What the exercise asks: Only one portion of the data is to be written out: from the line bearing "of lambdas and" through the line bearing "(** [Undefined]: a". Write it exactly as it appears.

※ ※ ※

(* ===== verification/Threads.v ===== *)
(** * Programs of a few threads (src/thread/)

    What the examples of thread/ use of the standard library - std::thread, a mutex, a condition
    variable, a promise with its future - as the instructions of a small machine, and a checker that
    visits every state a program can reach.  A step is one instruction of one thread; a line that is
    printed is one instruction.  The examples themselves are in ThreadDemos.v. *)

From S2P Require Import Prelude CppString.

(** ** Instructions *)

(** Handles (variables of type std::thread), cells (the shared integers) and procedures (the bodies
    of lambdas and the handlers of exceptions) are numbers. *)
Inductive instr :=
  | Say (s : string)                  (* std::cout << s << std::endl *)
  | SayReg (s : string)               (* ... followed by the value read last *)
  | SayExc (s : string)               (* ... followed by e.what() *)
  | SayValid (s : string)             (* ... followed by f.valid() *)
  | Spawn (h proc : nat)              (* h is a new std::thread that runs proc *)
  | Move (h h' : nat)                 (* h' = std::move(h) *)
  | Join (h : nat)
  | Detach (h : nat)
  | IfJoinable (h yes no : nat)       (* the procedure to go on with *)
  | Lock | Unlock
  | WaitFor (c : nat) (v : Z)         (* cv.wait(lk, [&]{ return c == v; }) *)
  | NotifyOne
  | Load (c : nat) | StoreInc         (* the two accesses of c++ *)
  | Store (c : nat) (v : Z)
  | SetValue (v : Z)                  (* promise::set_value *)
  | SetException                      (* promise::set_exception(std::current_exception()) *)
  | Get | FutureWait                  (* future::get, future::wait *)
  | Throw_ (what : string)
  | EndTry (hs : list nat) (handler : nat) (* the end of a try block that declares the threads hs *)
  | EndScope (hs : list nat).         (* the end of the function: its variables are destroyed *)

#[global] Instance instr_eq_dec : EqDecision instr.
Proof. solve_decision. Defined.

(** ** States *)

Inductive phase := Running | Asleep | Woken.

#[global] Instance phase_eq_dec : EqDecision phase.
Proof. solve_decision. Defined.

(** [seen]: the cell and the value that were read last; [exc]: the exception being handled. *)
Record thread := mkThread { code : list instr; seen : nat * Z; exc : string; ph : phase }.

#[global] Instance thread_eq_dec : EqDecision thread.
Proof. solve_decision. Defined.

(** [Undefined]: a variable was used after its function returned, a locked mutex destroyed, or get
    called on a future that has no state; [Aborted]: std::terminate was called. *)
Inductive verdict := Fine | Undefined | Aborted.

#[global] Instance verdict_eq_dec : EqDecision verdict.
Proof. solve_decision. Defined.

Record world := mkWorld {
  threads : list thread;
  handles : list (option nat);        (* [Some i] for a joinable variable *)
  mtx : option nat;
  cells : list Z;
  shared : option (Z + string);       (* what the promise was given *)
  valid : bool;                       (* whether the future still has the state *)
  alive : bool;                       (* whether the variables are *)
  status : verdict;
  out : list string
}.

#[global] Instance world_eq_dec : EqDecision world.
Proof. solve_decision. Defined.

Definition set_threads x w := mkWorld x (handles w) (mtx w) (cells w) (shared w) (valid w) (alive w) (status w) (out w).
Definition set_handles x w := mkWorld (threads w) x (mtx w) (cells w) (shared w) (valid w) (alive w) (status w) (out w).
Definition set_mtx x w := mkWorld (threads w) (handles w) x (cells w) (shared w) (valid w) (alive w) (status w) (out w).
Definition set_cells x w := mkWorld (threads w) (handles w) (mtx w) x (shared w) (valid w) (alive w) (status w) (out w).
Definition set_shared x w := mkWorld (threads w) (handles w) (mtx w) (cells w) x (valid w) (alive w) (status w) (out w).
Definition set_valid x w := mkWorld (threads w) (handles w) (mtx w) (cells w) (shared w) x (alive w) (status w) (out w).
Definition set_alive x w := mkWorld (threads w) (handles w) (mtx w) (cells w) (shared w) (valid w) x (status w) (out w).
Definition set_status x w := mkWorld (threads w) (handles w) (mtx w) (cells w) (shared w) (valid w) (alive w) x (out w).
Definition say s w := mkWorld (threads w) (handles w) (mtx w) (cells w) (shared w) (valid w) (alive w) (status w) (out w ++ [s]).

Definition set_code c t := mkThread c (seen t) (exc t) (ph t).
Definition set_seen x t := mkThread (code t) x (exc t) (ph t).
Definition set_exc e t := mkThread (code t) (seen t) e (ph t).
Definition set_ph p t := mkThread (code t) (seen t) (exc t) p.

Definition at_thread (i : nat) (f : thread → thread) (w : world) : world := set_threads (alter f i (threads w)) w.
Definition handle (h : nat) (w : world) : option nat := mjoin (handles w !! h).
Definition cell (c : nat) (w : world) : Z := default 0%Z (cells w !! c).
Definition finished (i : nat) (w : world) : bool :=
  match threads w !! i with Some t => match code t with [] => true | _ => false end | None => true end.

Definition number (z : Z) : string := String.string_of_list_ascii (to_string z).
Definition digit (b : bool) : string := if b then "1" else "0".

(** What std::system_error says for the two errors of std::thread, and std::future_error for a promise
    that was given two values. *)
Definition EINVAL_text : string := "Invalid argument".
Definition EDEADLK_text : string := "Resource deadlock avoided".
Definition satisfied_text : string := "Promise already satisfied".

(** ** Steps *)

Section machine.
Context (procs : list (list instr)).

Definition proc (k : nat) : list instr := default [] (procs !! k).

(** The destructors of threads: one that is joinable ends the process. *)
Definition joinable (w : world) (h : nat) : bool := match handle h w with Some _ => true | None => false end.

Fixpoint unwind (c : list instr) : option (list nat * nat * list instr) :=
  match c with
  | [] => None
  | EndTry hs k :: c => Some (hs, k, c)
  | _ :: c => unwind c
  end.

Definition raise (i : nat) (e : string) (rest : list instr) (w : world) : list world :=
  match unwind rest with
  | None => [set_status Aborted w]
  | Some (hs, k, c) =>
      if existsb (joinable w) hs then [set_status Aborted w]
      else [at_thread i (set_exc e ∘ set_code (proc k ++ c)) w]
  end.

(** The threads that sleep in the condition variable. *)
Definition sleepers (w : world) : list nat :=
  filter (λ j, bool_decide (ph <$> threads w !! j = Some Asleep)) (seq 0 (length (threads w))).

Definition is_free (w : world) : bool := match mtx w with None => true | Some _ => false end.

(** Thread [i] executes [c]; [w] is the state in which it has gone past it, and [rest] what follows. *)
Definition exec_instr (i : nat) (t : thread) (c : instr) (rest : list instr) (w0 w : world) : list world :=
  match c with
  | Say s => [say s w]
  | SayReg s => [say (s +:+ number (seen t).2) w]
  | SayExc s => [say (s +:+ exc t) w]
  | SayValid s => [say (s +:+ digit (valid w)) w]
  | Spawn h k =>
      [set_handles (<[h := Some (length (threads w))]> (handles w))
         (set_threads (threads w ++ [mkThread (proc k) (0, 0%Z) EmptyString Running]) w)]
  | Move h h' =>
      if joinable w h' then [set_status Aborted w]
      else [set_handles (<[h := None]> (<[h' := handle h w]> (handles w))) w]
  | Join h =>
      match handle h w with
      | None => raise i EINVAL_text rest w
      | Some j =>
          if decide (j = i) then raise i EDEADLK_text rest w
          else if finished j w then [set_handles (<[h := None]> (handles w)) w]
          else []
      end
  | Detach h =>
      match handle h w with
      | None => raise i EINVAL_text rest w
      | Some _ => [set_handles (<[h := None]> (handles w)) w]
      end
  | IfJoinable h yes no =>
      [at_thread i (set_code (proc (if joinable w h then yes else no) ++ rest)) w]
  | Lock => if is_free w then [set_mtx (Some i) w] else []
  | Unlock => [set_mtx None w]
  | WaitFor x v =>
      match ph t with
      | Running =>
          if (cell x w =? v)%Z then [w] else [at_thread i (set_ph Asleep) (set_mtx None w0)]
      | Asleep => []
      | Woken => if is_free w then [at_thread i (set_ph Running) (set_mtx (Some i) w0)] else []
      end
  | NotifyOne =>
      match sleepers w with
      | [] => [w]
      | l => map (λ j, at_thread j (set_ph Woken) w) l
      end
  | Load x => [at_thread i (set_seen (x, cell x w)) w]
  | StoreInc => [set_cells (<[(seen t).1 := ((seen t).2 + 1)%Z]> (cells w)) w]
  | Store x v => [set_cells (<[x := v]> (cells w)) w]
  | SetValue v =>
      match shared w with
      | Some _ => raise i satisfied_text rest w
      | None => [set_shared (Some (inl v)) w]
      end
  | SetException =>
      match shared w with
      | Some _ => raise i satisfied_text rest w
      | None => [set_shared (Some (inr (exc t))) w]
      end
  | Get =>
      if valid w then
        match shared w with
        | None => []
        | Some (inl v) => [at_thread i (set_seen (0, v)) (set_valid false w)]
        | Some (inr e) => raise i e rest (set_valid false w)
        end
      else [set_status Undefined w]
  | FutureWait =>
      if valid w then match shared w with None => [] | Some _ => [w] end
      else [set_status Undefined w]
  | Throw_ e => raise i e rest w
  | EndTry hs _ => if existsb (joinable w) hs then [set_status Aborted w] else [w]
  | EndScope hs =>
      if existsb (joinable w) hs then [set_status Aborted w]
      else if is_free w then [set_alive false w]
      else [set_status Undefined w]
  end.

(** The instructions that touch no variable of the function. *)
Definition untied (c : instr) : bool :=
  match c with Say _ | SayReg _ | SayExc _ | Throw_ _ | EndTry _ _ => true | _ => false end.

Definition thread_steps (w : world) (i : nat) : list world :=
  match threads w !! i with
  | Some t =>
      match code t with
      | [] => []
      | c :: rest =>
          if alive w || untied c then exec_instr i t c rest w (at_thread i (set_code rest) w)
          else [set_status Undefined w]
      end
  | None => []
  end.

(** What can happen next; nothing after undefined behaviour or the end of the process. *)
Definition steps (w : world) : list world :=
  match status w with
  | Fine => flat_map (thread_steps w) (seq 0 (length (threads w)))
  | _ => []
  end.

(** A thread may also wake in the condition variable for no reason. *)
Definition wakes (w : world) : list world :=
  match status w with
  | Fine => map (λ j, at_thread j (set_ph Woken) w) (sleepers w)
  | _ => []
  end.

Definition thread_step (w w' : world) : Prop := w' ∈ steps w.
Definition any_step (w w' : world) : Prop := w' ∈ steps w ++ wakes w.

(** A program starts in its first procedure, with [ncells] cells at 0 and [nhandles] empty handles. *)
Definition boot (ncells nhandles : nat) : world :=
  mkWorld [mkThread (proc 0) (0, 0%Z) EmptyString Running] (replicate nhandles None) None (replicate ncells 0%Z)
    None true true Fine [].

Definition reaches (w w' : world) : Prop := rtc any_step w w'.

(** Nothing can happen, except that a thread wakes for no reason. *)
Definition at_rest (w : world) : Prop := ∀ w', ¬ thread_step w w'.

Definition all_finished (w : world) : bool := forallb (λ t, match code t with [] => true | _ => false end) (threads w).

(** ** The checker *)

(** The states that are reached from [todo], added to [seen_]; [None] when the fuel is short. *)
Fixpoint explore (fuel : nat) (seen_ todo : list world) : option (list world) :=
  match todo with
  | [] => Some seen_
  | w :: todo =>
      match fuel with
      | 0 => None
      | S fuel =>
          if bool_decide (w ∈ seen_) then explore fuel seen_ todo
          else explore fuel (w :: seen_) ((steps w ++ wakes w) ++ todo)
      end
  end.

Definition checks (fuel : nat) (w : world) (P : world → bool) : bool :=
  match explore fuel [] [w] with Some l => forallb P l | None => false end.

(** No run from [w] has more than [n] steps. *)
Fixpoint ends_within (n : nat) (w : world) : bool :=
  match n with
  | 0 => match steps w with [] => true | _ => false end
  | S n => forallb (ends_within n) (steps w)
  end.

(** The state after the threads of [sched] each take a step; where there is a choice, the first. *)
Fixpoint follow (sched : list nat) (w : world) : option world :=
  match sched with
  | [] => Some w
  | i :: sched =>
      match status w, thread_steps w i with
      | Fine, w' :: _ => follow sched w'
      | _, _ => None
      end
  end.

(** ** Lemmas *)

Definition closed (seen_ todo : list world) : Prop :=
  ∀ w w', w ∈ seen_ → any_step w w' → w' ∈ seen_ ++ todo.

Lemma explore_closed fuel seen_ todo l :
  closed seen_ todo → explore fuel seen_ todo = Some l →
  seen_ ++ todo ⊆ l ∧ closed l [].
Proof.
  revert seen_ todo. induction fuel as [|fuel IH]; intros seen_ [|w todo] Hc Hl; simplify_eq/=.
  1,2: by rewrite app_nil_r.
  destruct (bool_decide_reflect (w ∈ seen_)) as [Hin|Hnew].
  - destruct (IH seen_ todo) as [Hsub Hcl]; [|done|].
    + intros x x' Hx Hs. specialize (Hc _ _ Hx Hs). set_solver.
    + split; [set_solver|done].
  - destruct (IH (w :: seen_) ((steps w ++ wakes w) ++ todo)) as [Hsub Hcl]; [|done|].
    + intros x x' Hx Hs. apply elem_of_cons in Hx as [->|Hx].
      * unfold any_step in Hs. set_solver.
      * specialize (Hc _ _ Hx Hs). set_solver.
    + split; [set_solver|done].
Qed.

Lemma checks_sound fuel w P : checks fuel w P = true → ∀ w', reaches w w' → P w' = true.
Proof.
  unfold checks. destruct (explore fuel [] [w]) as [l|] eqn:E; [|done]. intros HP w' Hr.
  apply explore_closed in E as [Hsub Hcl]; [|by intros ? ? ?%elem_of_nil].
  assert (w' ∈ l) as Hw'.
  { apply (rtc_invariant any_step (λ x, x ∈ l) w); [|set_solver|done].
    intros a b Ha Hs. specialize (Hcl _ _ Ha Hs). by rewrite app_nil_r in Hcl. }
  rewrite forallb_forall in HP. apply HP. by apply list_elem_of_In.
Qed.

Lemma ends_within_sound n w : ends_within n w = true → ∀ m w', nsteps thread_step m w w' → m ≤ n.
Proof.
  revert w. induction n as [|n IH]; simpl; intros w Hn m w' Hm.
  - inversion Hm as [|m' ? y ? Hs]; [done|subst]. unfold thread_step in Hs. by destruct (steps w); [apply elem_of_nil in Hs|].
  - inversion Hm as [|m' ? y ? Hs Hr]; subst; [lia|].
    rewrite forallb_forall in Hn. specialize (Hn y). rewrite <- list_elem_of_In in Hn.
    specialize (IH y (Hn Hs) _ _ Hr). lia.
Qed.

Lemma at_rest_steps w : at_rest w ↔ steps w = [].
Proof.
  unfold at_rest, thread_step. split; intros H.
  - destruct (steps w) as [|w' l]; [done|]. destruct (H w'). set_solver.
  - rewrite H. intros w' ?%elem_of_nil. done.
Qed.

Lemma thread_steps_in w i w' : status w = Fine → w' ∈ thread_steps w i → thread_step w w'.
Proof.
  intros Hf Hin. unfold thread_step, steps. rewrite Hf. apply list_elem_of_In, in_flat_map.
  exists i. split; [|by apply list_elem_of_In].
  apply in_seq. unfold thread_steps in Hin. destruct (threads w !! i) eqn:E; [|by apply elem_of_nil in Hin].
  apply lookup_lt_Some in E. lia.
Qed.

Lemma follow_reaches sched w w' : follow sched w = Some w' → reaches w w'.
Proof.
  revert w. induction sched as [|i sched IH]; simpl; intros w H; simplify_eq; [apply rtc_refl|].
  destruct (status w) eqn:Hf; [|done..]. destruct (thread_steps w i) as [|w1 l] eqn:E; [done|].
  eapply rtc_l; [|by apply IH].
  assert (thread_step w w1) as Hs by (apply (thread_steps_in _ i); [done|rewrite E; set_solver]).
  unfold any_step. unfold thread_step in Hs. set_solver.
Qed.
End machine.

(** A state of a program that [P] holds of, whenever nothing more can happen in it. *)
Definition rests_with (procs : list (list instr)) (P : world → bool) (w : world) : bool :=
  match steps procs w with [] => P w | _ => true end.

※ ※ ※

Answer to the exercise:
    of lambdas and the handlers of exceptions) are numbers. *)
Inductive instr :=
  | Say (s : string)                  (* std::cout << s << std::endl *)
  | SayReg (s : string)               (* ... followed by the value read last *)
  | SayExc (s : string)               (* ... followed by e.what() *)
  | SayValid (s : string)             (* ... followed by f.valid() *)
  | Spawn (h proc : nat)              (* h is a new std::thread that runs proc *)
  | Move (h h' : nat)                 (* h' = std::move(h) *)
  | Join (h : nat)
  | Detach (h : nat)
  | IfJoinable (h yes no : nat)       (* the procedure to go on with *)
  | Lock | Unlock
  | WaitFor (c : nat) (v : Z)         (* cv.wait(lk, [&]{ return c == v; }) *)
  | NotifyOne
  | Load (c : nat) | StoreInc         (* the two accesses of c++ *)
  | Store (c : nat) (v : Z)
  | SetValue (v : Z)                  (* promise::set_value *)
  | SetException                      (* promise::set_exception(std::current_exception()) *)
  | Get | FutureWait                  (* future::get, future::wait *)
  | Throw_ (what : string)
  | EndTry (hs : list nat) (handler : nat) (* the end of a try block that declares the threads hs *)
  | EndScope (hs : list nat).         (* the end of the function: its variables are destroyed *)

#[global] Instance instr_eq_dec : EqDecision instr.
Proof. solve_decision. Defined.

(** ** States *)

Inductive phase := Running | Asleep | Woken.

#[global] Instance phase_eq_dec : EqDecision phase.
Proof. solve_decision. Defined.

(** [seen]: the cell and the value that were read last; [exc]: the exception being handled. *)
Record thread := mkThread { code : list instr; seen : nat * Z; exc : string; ph : phase }.

#[global] Instance thread_eq_dec : EqDecision thread.
Proof. solve_decision. Defined.

(** [Undefined]: a variable was used after its function returned, a locked mutex destroyed, or get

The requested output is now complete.